(** * The wave mesh of glmark2's buffer scene (src/scene-buffer.cpp)

    A shallow embedding of [wave_grid_conf] and of the class [WaveMesh]
    (constructor, [update], [vertex_length_index], [wave_func],
    [displacement], [create_mesh]) together with the properties of the
    dirty-range detection and of the vertex-range conversion.

    Conventions of the embedding.
    - [size_t] is a [Z] in [0, 2^64); every [size_t] operation of the source
      is written with its wrap-around ([sz_add], [sz_sub], [sz_mul]).
    - [std::vector] is a [list]; an access outside the vector, like a
      division by zero on [size_t], is undefined behaviour in C++ and makes
      the embedded function return [None].
    - [double] is an abstract type with the operations the source uses
      (class [DoubleOps], and [Libm] for [fmod] and [std::sin]), so that
      the properties of the index arithmetic hold whatever the arithmetic of
      the doubles is.  The instance is IEEE binary64 (the primitive floats);
      [std::sin] is the C library's and stays a parameter of it.
    - [Mesh], [LibMatrix::vec3] and [Mesh::make_grid] are not part of
      scene-buffer.cpp; the few operations the wave mesh needs from them are
      modelled from the specification and marked as such. *)

From Stdlib Require Import ZArith Lia Floats.
From stdpp Require Import base option list sorting.

Local Open Scope Z_scope.

(** ** size_t arithmetic *)

(** The number of [size_t] values, 2^64. *)
Definition SIZE_MOD : Z := Eval cbv in 2 ^ 64.

(** Reduction of a mathematical integer to its [size_t] value. *)
Definition sz (x : Z) : Z := x mod SIZE_MOD.

Definition sz_add (a b : Z) : Z := sz (a + b).
Definition sz_sub (a b : Z) : Z := sz (a - b).
Definition sz_mul (a b : Z) : Z := sz (a * b).

(** [a / b] on [size_t]: undefined for [b = 0]. *)
Definition sz_div (a b : Z) : option Z :=
  if decide (b = 0) then None else Some (a / b).

(** The value of a C++ [bool] used as an integer. *)
Definition bool_to_sz (b : bool) : Z := if b then 1 else 0.

(** ** std::vector accesses *)

(** [vec[i]] read. *)
Definition vec_get {A : Type} (vec : list A) (i : Z) : option A :=
  vec !! Z.to_nat i.

(** [vec[i] = x]. *)
Definition vec_set {A : Type} (vec : list A) (i : Z) (x : A) : option (list A) :=
  if decide (Z.to_nat i < length vec)%nat
  then Some (<[Z.to_nat i := x]> vec)
  else None.

(** [vec[i][k] = x] on a vector of vectors. *)
Definition vec_set2 {A : Type} (vec : list (list A)) (i k : Z) (x : A)
  : option (list (list A)) :=
  row ← vec_get vec i;
  row' ← vec_set row k x;
  vec_set vec i row'.

(** ** Counted loops *)

(** [for (i = start; <count more iterations>; i++) s = body(i, s)]. *)
Fixpoint for_loop {S : Type} (count : nat) (start : Z) (body : Z -> S -> S) (s : S) : S :=
  match count with
  | O => s
  | Datatypes.S count' => for_loop count' (start + 1) body (body start s)
  end.

(** The same loop when the body can hit undefined behaviour. *)
Fixpoint for_loopM {S : Type} (count : nat) (start : Z)
  (body : Z -> S -> option S) (s : S) : option S :=
  match count with
  | O => Some s
  | Datatypes.S count' => s' ← body start s; for_loopM count' (start + 1) body s'
  end.

(** ** The double-precision operations used by the source *)

Class DoubleOps (D : Type) : Type := {
  (** conversion of an [int] literal or of a [size_t] value to [double] *)
  dbl_of_Z : Z -> D;
  (** the literals [M_PI], [0.1] and [0.2] *)
  dbl_M_PI : D;
  dbl_0_1 : D;
  dbl_0_2 : D;
  dbl_add : D -> D -> D;
  dbl_sub : D -> D -> D;
  dbl_mul : D -> D -> D;
  dbl_div : D -> D -> D;
  (** [a < b]; the source's [a > b] is [dbl_lt b a] *)
  dbl_lt : D -> D -> bool;
  (** [a != b] *)
  dbl_ne : D -> D -> bool
}.

(** [fmod] and [std::sin] of <cmath>. *)
Class Libm (D : Type) : Type := {
  libm_fmod : D -> D -> D;
  libm_sin : D -> D
}.

(** The conversion of a [double] to the [float] of the vertex store, done
    implicitly by the assignments [vertices[v][k] = displacement_[...]]. *)
Class Narrow (D F : Type) : Type := {
  narrow : D -> F
}.

(** ** The vertex store *)

(** Modelled from the spec: [LibMatrix::vec3] is declared outside
    scene-buffer.cpp; a position is three floats. *)
Record vec3 (F : Type) : Type := Vec3 { v3x : F; v3y : F; v3z : F }.
Arguments Vec3 {F} _ _ _.
Arguments v3x {F} _.
Arguments v3y {F} _.
Arguments v3z {F} _.

(** One vertex: [std::vector<float>], here with 4 attributes of 3 floats. *)
Abbreviation vertex F := (list F) (only parsing).

(** [Mesh::vertices()]: [std::vector<std::vector<float> >]. *)
Abbreviation vertices_t F := (list (list F)) (only parsing).

(** Number of floats of a vertex for the format [3, 3, 3, 3] that
    [create_mesh] sets. *)
Definition VERTEX_SIZE : nat := 12.

Section Mesh.
Context {D F : Type} `{!DoubleOps D} `{!Narrow D F}.

(** Modelled from the spec: [Mesh::next_vertex] is not in scene-buffer.cpp.
    It appends a fresh vertex of 4 slots of 3 floats to the vertex store and
    makes it the current one. *)
Definition next_vertex (m : vertices_t F) : vertices_t F :=
  m ++ [replicate VERTEX_SIZE (narrow (dbl_of_Z 0))].

(** The three floats of [p] written at slot [pos] of vertex [vx]. *)
Definition write_slot (pos : nat) (p : vec3 F) (vx : vertex F) : vertex F :=
  <[(3 * pos + 2)%nat := v3z p]>
    (<[(3 * pos + 1)%nat := v3y p]> (<[(3 * pos)%nat := v3x p]> vx)).

(** Modelled from the spec: [Mesh::set_attrib] is not in scene-buffer.cpp.
    It stores a position in attribute slot [pos] of the current (last)
    vertex. *)
Definition set_attrib (pos : nat) (p : vec3 F) (m : vertices_t F) : vertices_t F :=
  match m with
  | [] => []
  | _ => <[pred (length m) := write_slot pos p (default [] (last m))]> m
  end.

(** [wave_grid_conf], the per-quad callback: the corner table
    [t = {ll, ur, ul, ur, ll, lr}] and the loop over its six entries.  The
    arguments [x], [y], [n_x], [n_y] are unused, as in the source. *)
Definition corner_table (ul ll ur lr : vec3 F) (k : Z) : vec3 F :=
  match k with
  | 0 => ll
  | 1 => ur
  | 2 => ul
  | 3 => ur
  | 4 => ll
  | _ => lr
  end.

Definition wave_grid_conf_vertex (t : Z -> vec3 F) (i : Z) (m : vertices_t F)
  : vertices_t F :=
  let m := next_vertex m in
  let m := set_attrib 0 (t i) m in
  let m := set_attrib 1 (t (3 * (i / 3))) m in
  let m := set_attrib 2 (t (3 * (i / 3) + 1)) m in
  set_attrib 3 (t (3 * (i / 3) + 2)) m.

Definition wave_grid_conf (m : vertices_t F) (x y n_x n_y : Z)
  (ul ll ur lr : vec3 F) : vertices_t F :=
  for_loop 6 0 (wave_grid_conf_vertex (corner_table ul ll ur lr)) m.

(** Modelled from the spec: the x coordinate of length line [i] of a grid of
    [n_x] columns over [0, length], by linear interpolation (the same
    expression as the [x] of [displacement]). *)
Definition grid_x (length : D) (n_x i : Z) : D :=
  dbl_div (dbl_mul (dbl_of_Z i) length) (dbl_of_Z n_x).

(** Modelled from the spec: the y coordinate of width line [j]. *)
Definition grid_y (width : D) (n_y j : Z) : D :=
  dbl_div (dbl_mul (dbl_of_Z j) width) (dbl_of_Z n_y).

(** Modelled from the spec: the corner of length line [i] and width line
    [j], at z = base height, as floats. *)
Definition grid_corner (length width base : D) (n_x n_y i j : Z) : vec3 F :=
  Vec3 (narrow (grid_x length n_x i)) (narrow (grid_y width n_y j)) (narrow base).

(** Modelled from the spec: [Mesh::make_grid] is not in scene-buffer.cpp.
    Section 4.1: the callback is invoked once per quad with the four corners
    computed by linear interpolation over [0,length] x [0,width] at
    z = base height; the quads of one length index are emitted together
    (outer loop on the length index), which is the order the formula
    v / (6 * nwidth) of [vertex_length_index] needs. *)
Definition make_grid (n_x n_y : Z) (length width base : D)
  (conf : vertices_t F -> Z -> Z -> Z -> Z ->
          vec3 F -> vec3 F -> vec3 F -> vec3 F -> vertices_t F)
  (m : vertices_t F) : vertices_t F :=
  for_loop (Z.to_nat n_x) 0 (fun i m =>
    for_loop (Z.to_nat n_y) 0 (fun j m =>
      let c := grid_corner length width base n_x n_y in
      conf m i j n_x n_y (c i (j + 1)) (c i j) (c (i + 1) (j + 1)) (c (i + 1) j)) m) m.

End Mesh.

(** ** class WaveMesh *)

(** The data members.  [program_] belongs to the GL layer and [wave_fill_]
    is declared but never initialised nor read; both are left out.  [mesh_]
    is represented by its vertex store. *)
Record WaveMesh (D F : Type) : Type := MkWaveMesh {
  mesh_ : vertices_t F;
  length_ : D;
  width_ : D;
  nlength_ : Z;
  nwidth_ : Z;
  wave_k_ : D;
  wave_period_ : D;
  wave_full_period_ : D;
  wave_velocity_ : D;
  displacement_ : list D
}.
Arguments MkWaveMesh {D F} _ _ _ _ _ _ _ _ _ _.
Arguments mesh_ {D F} _.
Arguments length_ {D F} _.
Arguments width_ {D F} _.
Arguments nlength_ {D F} _.
Arguments nwidth_ {D F} _.
Arguments wave_k_ {D F} _.
Arguments wave_period_ {D F} _.
Arguments wave_full_period_ {D F} _.
Arguments wave_velocity_ {D F} _.
Arguments displacement_ {D F} _.

Section WaveMesh.
Context {D F : Type} `{!DoubleOps D} `{!Libm D} `{!Narrow D F}.

(** [WaveMesh::create_mesh]: the vertex format is four slots of three floats
    ([VERTEX_SIZE]); the grid is made with [0.0] as fifth argument. *)
Definition create_mesh (length width : D) (nlength nwidth : Z) : vertices_t F :=
  make_grid nlength nwidth length width (dbl_of_Z 0) wave_grid_conf [].

(** The constructor: the member initialisers, in declaration order of the
    initialiser list, then [create_mesh] ([create_program] only touches the
    GL program).  [displacement_(nlength + 1)] is a vector of [nlength + 1]
    zeros.  The source has no assertion, exception or early exit here. *)
Definition WaveMesh_new (length width : D) (nlength nwidth : Z)
  (wavelength duty_cycle : D) : WaveMesh D F :=
  let wave_k := dbl_div (dbl_mul (dbl_of_Z 2) dbl_M_PI) (dbl_mul wavelength length) in
  let wave_period := dbl_div (dbl_mul (dbl_of_Z 2) dbl_M_PI) wave_k in
  let wave_full_period := dbl_div wave_period duty_cycle in
  let wave_velocity := dbl_mul dbl_0_1 length in
  MkWaveMesh (create_mesh length width nlength nwidth)
             length width nlength nwidth
             wave_k wave_period wave_full_period wave_velocity
             (replicate (Z.to_nat (sz_add nlength 1)) (dbl_of_Z 0)).

Context (w : WaveMesh D F).

(** [WaveMesh::vertex_length_index]: [v / (6 * nwidth_) + (v % 2)]. *)
Definition vertex_length_index (v : Z) : option Z :=
  q ← sz_div v (sz_mul 6 (nwidth_ w));
  Some (sz_add q (v mod 2)).

(** The [r] of [wave_func], its first two statements: [fmod(x,
    wave_full_period_)], to which [wave_full_period_] is added when it is
    negative. *)
Definition wave_phase (x : D) : D :=
  let r := libm_fmod x (wave_full_period_ w) in
  if dbl_lt r (dbl_of_Z 0) then dbl_add r (wave_full_period_ w) else r.

(** [WaveMesh::wave_func]. *)
Definition wave_func (x : D) : D :=
  let r := libm_fmod x (wave_full_period_ w) in
  let r := if dbl_lt r (dbl_of_Z 0) then dbl_add r (wave_full_period_ w) else r in
  if dbl_lt (wave_period_ w) r
  then dbl_of_Z 0
  else dbl_mul dbl_0_2 (libm_sin (dbl_mul (wave_k_ w) r)).

(** [WaveMesh::displacement]. *)
Definition displacement (n : Z) (elapsed : D) : D :=
  let x := dbl_div (dbl_mul (dbl_of_Z n) (length_ w)) (dbl_of_Z (nlength_ w)) in
  wave_func (dbl_sub x (dbl_mul (wave_velocity_ w) elapsed)).


(** *** WaveMesh::update *)

(** [ranges.back().second = n]. *)
Fixpoint set_back_second (ranges : list (Z * Z)) (n : Z) : list (Z * Z) :=
  match ranges with
  | [] => []
  | [r] => [(r.1, n)]
  | r :: rs => r :: set_back_second rs n
  end.

(** The pair opened for a changed index [n]: [(n > 0 ? n - 1 : 0, n)]. *)
Definition fresh_range (n : Z) : Z * Z :=
  (if decide (0 < n) then sz_sub n 1 else 0, n).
____
YOUR OBJECTIVE:
Within the data above, the span starting at the line containing "[displacement], [create_mesh]) together" and ending at the line containing "if decide (b" is to be retyped exactly, with no other lines.

SOLUTION TO THIS PROBLEM:
    [displacement], [create_mesh]) together with the properties of the
    dirty-range detection and of the vertex-range conversion.

    Conventions of the embedding.
    - [size_t] is a [Z] in [0, 2^64); every [size_t] operation of the source
      is written with its wrap-around ([sz_add], [sz_sub], [sz_mul]).
    - [std::vector] is a [list]; an access outside the vector, like a
      division by zero on [size_t], is undefined behaviour in C++ and makes
      the embedded function return [None].
    - [double] is an abstract type with the operations the source uses
      (class [DoubleOps], and [Libm] for [fmod] and [std::sin]), so that
      the properties of the index arithmetic hold whatever the arithmetic of
      the doubles is.  The instance is IEEE binary64 (the primitive floats);
      [std::sin] is the C library's and stays a parameter of it.
    - [Mesh], [LibMatrix::vec3] and [Mesh::make_grid] are not part of
      scene-buffer.cpp; the few operations the wave mesh needs from them are
      modelled from the specification and marked as such. *)

From Stdlib Require Import ZArith Lia Floats.
From stdpp Require Import base option list sorting.

Local Open Scope Z_scope.

(** ** size_t arithmetic *)

(** The number of [size_t] values, 2^64. *)
Definition SIZE_MOD : Z := Eval cbv in 2 ^ 64.

(** Reduction of a mathematical integer to its [size_t] value. *)
Definition sz (x : Z) : Z := x mod SIZE_MOD.

Definition sz_add (a b : Z) : Z := sz (a + b).
Definition sz_sub (a b : Z) : Z := sz (a - b).
Definition sz_mul (a b : Z) : Z := sz (a * b).

(** [a / b] on [size_t]: undefined for [b = 0]. *)
Definition sz_div (a b : Z) : option Z :=
  if decide (b = 0) then None else Some (a / b).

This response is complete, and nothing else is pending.